Stored dataset items
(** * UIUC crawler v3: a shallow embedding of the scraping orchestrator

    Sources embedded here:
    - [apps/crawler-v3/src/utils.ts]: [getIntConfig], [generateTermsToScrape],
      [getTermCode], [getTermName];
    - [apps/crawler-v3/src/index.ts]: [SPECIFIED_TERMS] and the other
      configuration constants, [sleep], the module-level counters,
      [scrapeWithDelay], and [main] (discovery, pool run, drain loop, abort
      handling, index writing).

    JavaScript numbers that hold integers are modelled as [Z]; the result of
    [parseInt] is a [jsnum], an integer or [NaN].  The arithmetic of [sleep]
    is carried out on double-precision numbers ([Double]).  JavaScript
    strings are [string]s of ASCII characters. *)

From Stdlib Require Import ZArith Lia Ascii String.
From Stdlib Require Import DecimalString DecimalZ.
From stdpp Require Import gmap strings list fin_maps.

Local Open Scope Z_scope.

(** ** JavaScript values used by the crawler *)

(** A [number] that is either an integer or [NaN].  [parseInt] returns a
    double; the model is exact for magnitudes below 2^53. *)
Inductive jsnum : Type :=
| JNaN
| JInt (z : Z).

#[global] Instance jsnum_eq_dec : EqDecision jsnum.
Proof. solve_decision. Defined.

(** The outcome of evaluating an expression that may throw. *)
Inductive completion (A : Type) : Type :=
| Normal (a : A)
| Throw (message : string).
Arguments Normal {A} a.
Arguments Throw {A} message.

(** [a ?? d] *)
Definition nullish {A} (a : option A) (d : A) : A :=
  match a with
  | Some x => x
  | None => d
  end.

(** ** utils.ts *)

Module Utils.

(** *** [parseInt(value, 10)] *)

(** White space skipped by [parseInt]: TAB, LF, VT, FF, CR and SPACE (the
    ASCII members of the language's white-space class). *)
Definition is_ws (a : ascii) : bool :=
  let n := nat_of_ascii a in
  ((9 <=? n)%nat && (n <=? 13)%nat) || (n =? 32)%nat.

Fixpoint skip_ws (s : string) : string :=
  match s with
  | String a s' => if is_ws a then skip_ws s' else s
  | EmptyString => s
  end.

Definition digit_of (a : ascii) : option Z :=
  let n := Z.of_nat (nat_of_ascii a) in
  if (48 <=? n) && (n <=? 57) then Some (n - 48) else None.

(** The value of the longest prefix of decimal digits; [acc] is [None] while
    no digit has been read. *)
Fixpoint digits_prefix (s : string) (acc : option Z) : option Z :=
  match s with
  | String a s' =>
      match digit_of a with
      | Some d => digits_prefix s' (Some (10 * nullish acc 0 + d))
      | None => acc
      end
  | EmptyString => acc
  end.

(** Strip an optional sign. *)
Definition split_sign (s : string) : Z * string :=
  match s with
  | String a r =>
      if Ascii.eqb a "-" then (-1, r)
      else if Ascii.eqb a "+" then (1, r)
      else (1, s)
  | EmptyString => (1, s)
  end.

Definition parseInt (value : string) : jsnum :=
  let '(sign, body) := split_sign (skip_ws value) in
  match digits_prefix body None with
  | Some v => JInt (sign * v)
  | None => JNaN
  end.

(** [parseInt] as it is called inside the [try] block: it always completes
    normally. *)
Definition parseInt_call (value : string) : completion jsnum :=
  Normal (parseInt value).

_What to work on_
Starting at the line that contains "else if Ascii.eqb", retype every line through the end of the records exactly, and nothing else.

_Task solution_
      else if Ascii.eqb a "+" then (1, r)
      else (1, s)
  | EmptyString => (1, s)
  end.

Definition parseInt (value : string) : jsnum :=
  let '(sign, body) := split_sign (skip_ws value) in
  match digits_prefix body None with
  | Some v => JInt (sign * v)
  | None => JNaN
  end.

(** [parseInt] as it is called inside the [try] block: it always completes
    normally. *)
Definition parseInt_call (value : string) : completion jsnum :=
  Normal (parseInt value).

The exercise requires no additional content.